#### [Records to use]
- Opening Delimiter -

(** Referential integrity: every index of the profile refers to an entry
    of the table it indexes.  String indices of samples, labels,
    locations, mappings, functions and value types are below the length of
    the string table; a sample's location slice lies within the location
    table; a location's mapping index is 0 or a 1-based position of the
    mapping table and its lines refer to 1-based positions of the function
    table; no function entry is nil; the location indices are the
    identity. *)
Theorem getProfile_indices_in_range (r : OTLPReporter) (p : Profile)
    (s e : Z) (r' : OTLPReporter) :
  getProfile r = Some (p, s, e, r') →
  let inStrings idx := 0 ≤ idx < Z.of_nat (length (StringTable p)) in
  Forall
    (λ smp,
       inStrings (StacktraceIdIndex smp) ∧
       Forall (λ l, inStrings (Key l) ∧ inStrings (Str l))
         (Sample_Label smp) ∧
       0 ≤ LocationsStartIndex smp ∧ 0 ≤ LocationsLength smp ∧
       LocationsStartIndex smp + LocationsLength smp ≤
         Z.of_nat (length (Profile_Location p)))
    (Profile_Sample p) ∧
  Forall
    (λ loc,
       inStrings (TypeIndex loc) ∧
       0 ≤ MappingIndex loc ≤ Z.of_nat (length (Profile_Mapping p)) ∧
       Forall
         (λ l, 1 ≤ FunctionIndex l ≤ Z.of_nat (length (Profile_Function p)))
         (Location_Line loc))
    (Profile_Location p) ∧
  Forall (λ m, inStrings (Filename m) ∧ inStrings (BuildId m))
    (Profile_Mapping p) ∧
  Forall
    (λ f, ∃ fn, f = Some fn ∧
       inStrings (Name fn) ∧ inStrings (Function_Filename fn))
    (Profile_Function p) ∧
  Forall (λ v, inStrings (Type_ v) ∧ inStrings (Unit v))
    (PeriodType p :: SampleType p) ∧
  LocationIndices p = Z.of_nat <$> seq 0 (length (Profile_Location p)).
Proof.
  intros Hg. cbn zeta.
  destruct (getProfile_tables _ _ _ _ _ Hg)
    as (enc & sm & Henc & Hff & Hfs & Hsub & Hok & Hfix & Hsl & Hfl & Hsome
        & Hfk & _).
  destruct (getProfile_encoding _ _ _ _ _ Hg)
    as (enc' & Henc' & Hnew & Hmok & Hml & Hdom & Hd & Hs & Ht).
  rewrite Henc in Henc'. injection Henc' as <-.
  destruct (getProfile_inv _ _ _ _ _ Hg)
    as (enc' & _ & Henc' & _ & _ & _ & _ & HM & _).
  rewrite Henc in Henc'. injection Henc' as <-.
  destruct (getProfile_header _ _ _ _ _ Hg) as (HST & HPT & HLI & _).
  assert (Hsm : ∀ i str, sm !! str = Some i →
                  0 ≤ i < Z.of_nat (length (StringTable p))).
  { intros i str Hi. rewrite Hsl. by apply (proj1 (proj2 Hok)) with str. }
  assert (Hin : ∀ i, interned (stringMap enc) i →
                  0 ≤ i < Z.of_nat (length (StringTable p))).
  { intros i [str Hi]. apply Hsm with str. by eapply lookup_weaken. }
  assert (Hmi : ∀ f i, fileIDtoMapping enc !! f = Some (i - 1) →
                  0 ≤ i ≤ Z.of_nat (length (Profile_Mapping p))).
  { intros f i Hi. rewrite Hml.
    pose proof (proj1 (proj1 Hmok) _ _ Hi). lia. }
  assert (Hfi : ∀ k i, funcMap enc !! k = Some (i - 1) →
                  1 ≤ i ≤ Z.of_nat (length (Profile_Function p))).
  { intros k i Hi. rewrite Hfl. pose proof (proj1 Hfix _ _ Hi). lia. }
  split_and!.
  - apply Forall_forall. intros smp Hsmp.
    apply list_elem_of_lookup in Hsmp as [j Hj].
    destruct (Forall2_lookup_r _ _ _ _ _ Hs Hj)
      as (kv & _ & H0' & Hlen & Hle & _ & Hlab & Hid).
    split; [apply Hin; by eexists|].
    split; [|split; [done|split; [lia|done]]].
    apply Forall_forall. intros l Hl.
    apply list_elem_of_lookup in Hl as [j' Hj'].
    destruct (Forall2_lookup_r _ _ _ _ _ Hlab Hj') as (kv' & _ & Hk & Hv).
    split; apply Hin; by eexists.
  - apply Forall_forall. intros loc Hloc.
    apply list_elem_of_lookup in Hloc as [j Hj].
    destruct (Forall2_lookup_r _ _ _ _ _ Hd Hj)
      as ([[k o] oa] & _ & a & _ & _ & Hty & Hkind).
    cbn in Hty, Hkind. split; [apply Hin; by eexists|].
    destruct k.
    + destruct Hkind as (f & _ & Hm & ->).
      split; [by eapply Hmi|constructor].
    + destruct Hkind as (f & l & _ & Hm & -> & _ & Hf).
      split; [by eapply Hmi|]. constructor; [|constructor]. by eapply Hfi.
    + destruct Hkind as [-> ->]. split; [lia|constructor].
    + destruct Hkind as (f & l & _ & Hm & -> & _ & Hf).
      split; [by eapply Hmi|]. constructor; [|constructor]. by eapply Hfi.
  - rewrite HM. eapply Forall_impl; [exact (proj2 (proj2 Hmok))|].
    intros m [? ?]. split; by apply Hin.
  - apply Forall_lookup. intros j x Hj.
    pose proof (lookup_lt_Some _ _ _ Hj) as Hlt.
    destruct (proj2 (proj2 Hfix) (Z.of_nat j)) as [k Hk]; [lia|].
    destruct (Hfk k _ Hk) as (fn & Hfn & Hn & Hf).
    rewrite Nat2Z.id, Hj in Hfn. injection Hfn as ->.
    exists fn. split; [done|]. split; by eapply Hsm.
  - rewrite HST, HPT.
    constructor; [split|constructor; [split|constructor]]; apply Hin.
    + exists "cpu". eapply lookup_weaken; [|exact Hnew].
      vm_compute. reflexivity.
    + exists "nanoseconds". eapply lookup_weaken; [|exact Hnew].
      vm_compute. reflexivity.
    + exists "samples". eapply lookup_weaken; [|exact Hnew].
      vm_compute. reflexivity.
    + exists "count". eapply lookup_weaken; [|exact Hnew].
      vm_compute. reflexivity.
  - done.
Qed.

(** Each sample points at its own frames: the location slices of the
    samples follow one another and cover the location table, and the
    slice of a sample has one location per frame of its trace, in order.
    A location carries the frame's type and address; an abort marker has
    no mapping and no line, a native frame a mapping and no line, a kernel
    frame one line (number 0) whose function is the frame's fallback symbol
    (or UNKNOWN) in vmlinux, an interpreted frame one line with the line
    number, function name and file path of its frame metadata (UNREPORTED
    without metadata for the file, UNRESOLVED without metadata for the
    line).  The labels of a sample are the non-empty fields of the trace
    information, in order. *)
Theorem getProfile_sample_locations (r : OTLPReporter) (p : Profile)
    (s e : Z) (r' : OTLPReporter) :
  getProfile r = Some (p, s, e, r') →
  Z.of_nat (length (StringTable p)) ≤ 2 ^ 32 →
  let ws := rangeOver WorkingSet (drainSamples r).2 in
  Forall2
    (λ kv smp,
       let t := traces r !!! kv.1 in
       LocationsLength smp = Z.of_nat (length (frameTypes t)) ∧
       Forall2 (located r p) (traceFrames t)
         (sliceOf (Profile_Location p) smp) ∧
       Forall2
         (λ kv l, resolves p (Key l) kv.1 ∧ resolves p (Str l) kv.2)
         (filter (λ kv, kv.2 ≠ "") (labelFields t)) (Sample_Label smp))
    ws (Profile_Sample p) ∧
  tiles 0 (Profile_Sample p) (Z.of_nat (length (Profile_Location p))).
Proof.
  intros Hg Hb ws.
  destruct (getProfile_tables _ _ _ _ _ Hg)
    as (enc & sm & Henc & Hff & Hfs & Hsub & Hok & Hfix & Hsl & Hfl & Hsome
        & Hfk & Hres).
  destruct (Hres Hb) as [_ Hrs].
  destruct (getProfile_encoding _ _ _ _ _ Hg)
    as (enc' & Henc' & Hnew & Hmok & Hml & Hdom & Hd & Hs & Ht).
  rewrite Henc in Henc'. injection Henc' as <-.
  split; [|done].
  assert (Hstr : ∀ str i, stringMap enc !! str = Some i → resolves p i str).
  { intros str i Hi. apply Hrs. by eapply lookup_weaken. }
  assert (Hmi : ∀ f i, fileIDtoMapping enc !! f = Some (i - 1) →
                  1 ≤ i ≤ Z.of_nat (length (Profile_Mapping p))).
  { intros f i Hi. rewrite Hml.
    pose proof (proj1 (proj1 Hmok) _ _ Hi). lia. }
  assert (Hfn : ∀ k i, funcMap enc !! k = Some (i - 1) →
                  namedFunction p i (name k) (funcFileName k)).
  { intros k i Hi. split; [pose proof (proj1 Hfix _ _ Hi); lia|].
    destruct (Hfk k _ Hi) as (fn & ? & ? & ?).
    exists fn. split; [done|]. split; by apply Hrs. }
  eapply Forall2_impl; [exact Hs|].
  intros kv smp (_ & Hlen & _ & Hdesc & Hlab & _). cbn zeta.
  split; [done|]. split.
  - eapply Forall2_impl; [exact Hdesc|].
    intros [[k o] oa] loc (a & Ha & Hadr & Hty & Hkind).
    cbn in Ha, Hty, Hkind.
    exists a. cbn. split; [done|]. split; [done|].
    split; [by apply Hstr|].
    destruct k.
    + destruct Hkind as (f & _ & Hm & Hl). split; [by eapply Hmi|done].
    + destruct Hkind as (f & l & Hf & Hm & Hl & H0' & Hfm).
      exists f, l. split; [done|]. split; [by eapply Hmi|].
      split; [done|]. split; [done|]. exact (Hfn _ _ Hfm).
    + done.
    + destruct Hkind as (f & l & Hf & Hm & Hl & H0' & Hfm).
      exists f, l. split; [done|]. split; [by eapply Hmi|].
      split; [done|]. split; [done|]. exact (Hfn _ _ Hfm).
  - eapply Forall2_impl; [exact Hlab|]. intros kv' l [? ?].
    split; by apply Hstr.
Qed.

(** One mapping per file: the mapping table has one entry per FileID
    among the frames that are not abort markers, and two such frames refer
    to the same mapping exactly when they have the same FileID. *)
Theorem getProfile_one_mapping_per_file (r : OTLPReporter) (p : Profile)
    (s e : Z) (r' : OTLPReporter) :
  getProfile r = Some (p, s, e, r') →
  let frs := snapshotFrames r (rangeOver WorkingSet (drainSamples r).2) in
  length (Profile_Location p) = length frs ∧
  length (Profile_Mapping p) =
    size (list_to_set (mappedFiles frs) : gset FileID) ∧
  ∀ i j k1 f1 a1 k2 f2 a2 l1 l2,
    frs !! i = Some (k1, Some f1, a1) → frs !! j = Some (k2, Some f2, a2) →
    k1 ≠ AbortFrame → k2 ≠ AbortFrame →
    Profile_Location p !! i = Some l1 → Profile_Location p !! j = Some l2 →
    (MappingIndex l1 = MappingIndex l2 ↔ f1 = f2).
Proof.
  intros Hg frs.
  destruct (getProfile_encoding _ _ _ _ _ Hg)
    as (enc & Henc & Hnew & Hmok & Hml & Hdom & Hd & Hs & Ht).
  fold frs in Hdom, Hd.
  split; [symmetry; by eapply Forall2_length|]. split.
  - rewrite Hml, <- size_dom. f_equal. apply set_eq. intros f.
    rewrite elem_of_dom, elem_of_list_to_set. apply Hdom.
  - assert (Hmap : ∀ i k f a l,
              frs !! i = Some (k, Some f, a) → k ≠ AbortFrame →
              Profile_Location p !! i = Some l →
              fileIDtoMapping enc !! f = Some (MappingIndex l - 1)).
    { intros i k f a l Hi Hk Hl.
      destruct (Forall2_lookup_l _ _ _ _ _ Hd Hi)
        as (loc & Hloc & a' & _ & _ & _ & Hkind).
      rewrite Hl in Hloc. injection Hloc as <-. cbn in Hkind.
      destruct k; [| |done|].
      - by destruct Hkind as (f' & [= <-] & Hm & _).
      - by destruct Hkind as (f' & l' & [= <-] & Hm & _).
      - by destruct Hkind as (f' & l' & [= <-] & Hm & _). }
    intros i j k1 f1 a1 k2 f2 a2 l1 l2 Hi Hj Hk1 Hk2 Hl1 Hl2.
    pose proof (Hmap _ _ _ _ _ Hi Hk1 Hl1) as H1.
    pose proof (Hmap _ _ _ _ _ Hj Hk2 Hl2) as H2.
    split.
    + intros Heq. rewrite Heq in H1.
      exact (proj1 (proj2 (proj1 Hmok)) _ _ _ H1 H2).
    + intros <-. rewrite H1 in H2. injection H2. lia.
Qed.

- Closing Delimiter -

#### [Work to complete]
Scan the material above for the word "Hlab", and copy each line where it appears.

#### [Answer section]
      as (kv & _ & H0' & Hlen & Hle & _ & Hlab & Hid).
    destruct (Forall2_lookup_r _ _ _ _ _ Hlab Hj') as (kv' & _ & Hk & Hv).
  intros kv smp (_ & Hlen & _ & Hdesc & Hlab & _). cbn zeta.
  - eapply Forall2_impl; [exact Hlab|]. intros kv' l [? ?].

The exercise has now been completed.